Whilst there was no shortage of US ecostats, the ones that mattered were last Friday’s employment numbers and Wednesday’s consumer price index data. On its own, the employment report was met with surprisingly little enthusiasm by investors, even though the net growth in nonfarm payrolls was substantially bigger than forecast, with 224k more people in work than the market had bargained for. By contrast, the reaction to a 30-year high for inflation was massive. Having anticipated that inflation would accelerate to 5.8%, investors were surprised by a headline rate of 6.2%. The figure will probably not bounce the Fed into an early policy reaction: higher interest rates would do nothing to unblock supply chains. But nor will it discourage such thoughts.
The Loonie was another of the non-movers, holding steady against sterling and the euro.

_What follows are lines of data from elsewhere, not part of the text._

(** * CVFMS: privileged-account provisioning and access-code gating

    A shallow embedding of the registration and roster components of the
    front end:

    - [UserRegistration]  ([withTimeout], [saveUserProfile], [handleSubmit],
      [handleGoogleSignup]);
    - [AdminRegistration] ([fetchAdminCode], [handleSubmit],
      [setupAdminProfile], [handleGoogleRegister]);
    - [AdminManagement]   ([fetchData], [openModal], [closeModal],
      [handleExecute]).

    The identity provider and the document store are external services.
    They are modelled by a [World] (accounts, session, documents, clock)
    and by an [Env] that fixes how each service answers during one run of
    a handler: in time, with a failure, or never.  Handlers are written in
    a small monad with state, exceptions, divergence (a promise that never
    settles) and an output trace of the requests and UI callbacks issued. *)

From Stdlib Require Import NArith Lia.
From stdpp Require Import base gmap strings list fin_maps.

Local Open Scope string_scope.
Local Open Scope list_scope.

(** ** JavaScript values used by the components *)

(** Strings are sequences of code units; [length] counts them. *)
Definition truthy (s : option string) : bool :=
  match s with
  | Some s => bool_decide (s ≠ "")
  | None => false
  end.

(** [a || b] on a possibly-undefined string and a string default. *)
Definition or_else (a : option string) (b : string) : string :=
  match a with
  | Some s => if bool_decide (s = "") then b else s
  | None => b
  end.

It lost three quarters of a US cent. Until Wednesday the CAD was roughly steady against the USD but it fell off a cliff following the surprisingly high US inflation figures.
Canada’s economic statistics were concentrated into last Friday. In the same way that investors refused to be impressed by good US jobs numbers, they overlooked better-than-expected Canadian employment data too. October’s Labour Force Survey showed that the dampening effect of more proof-of-vaccination measures was offset by the lifting of lockdowns. Employment held steady after a strong bounce in September. The 31k net increase in employment was bigger than forecast but not by enough to move the Loonie. Friday’s other ecostat was the Ivey purchasing managers’ index. It was 11 points lower on the month but still comfortably positive at 59.3.
Bank of Canada Governor Tiff Macklem indulged in some linguistic gymnastics at the weekend when he attempted to reassure Canadians “that we are going to keep inflation under control”. He said “I think transitory… means sort of not permanent… something like you know, transitory but not short-lived”. So that’s cleared that up then.
The Australian dollar fared less well than its peers, falling by an average of 0.4%. It lost one US cent and gave up two thirds of a cent to sterling. Although it is unlikely to have affected the currency directly, the performance of Prime Minister Scott Morrison at the COP26 conference and subsequently was not helpful. He has come under fire for alleged untruths about climate change and the submarine contract with France.
Australian economic data arrived in two flavours: confidence and jobs. At the beginning of the week NAB's Monthly Business Survey found business confidence more than doubling from 10 to 21 as lockdowns ended in New South Wales and Victoria. "Each of the trading conditions, profitability and employment subcomponents contributed to the improvement in conditions". The Westpac-Melbourne index of consumer sentiment improved by three quarters of a point to 105.3 in November. Australia’s labour force report missed the mark in almost every metric. Unemployment increased to 5.2%, employment fell by 12.8 million, underemployment went up to 9.5% and monthly hours worked decreased by 1 million.
Once again the Kiwi kept its nose clean, and was rewarded by a quiet week with a neutral outcome. It was just about unchanged, on average and against the pound. The NZ dollar lost three quarter of a US cent, declining steadily after making gains on Friday and Monday.
With the best will in the world it was impossible to make anything useful of the few NZ economic data. Electronic card transactions in October, a crude measure of retail sales, showed retail spending rising by a monthly 10.1%, while falling by 7.6% compared with the same month last year. The food price index fell 0.9% in October; after seasonal adjustment it was down by just 0.1%. Business NZ’s performance of manufacturing index improved by nearly three points to 54.3 in October. The increase in activity was “fairly evenly spread” across the subsectors.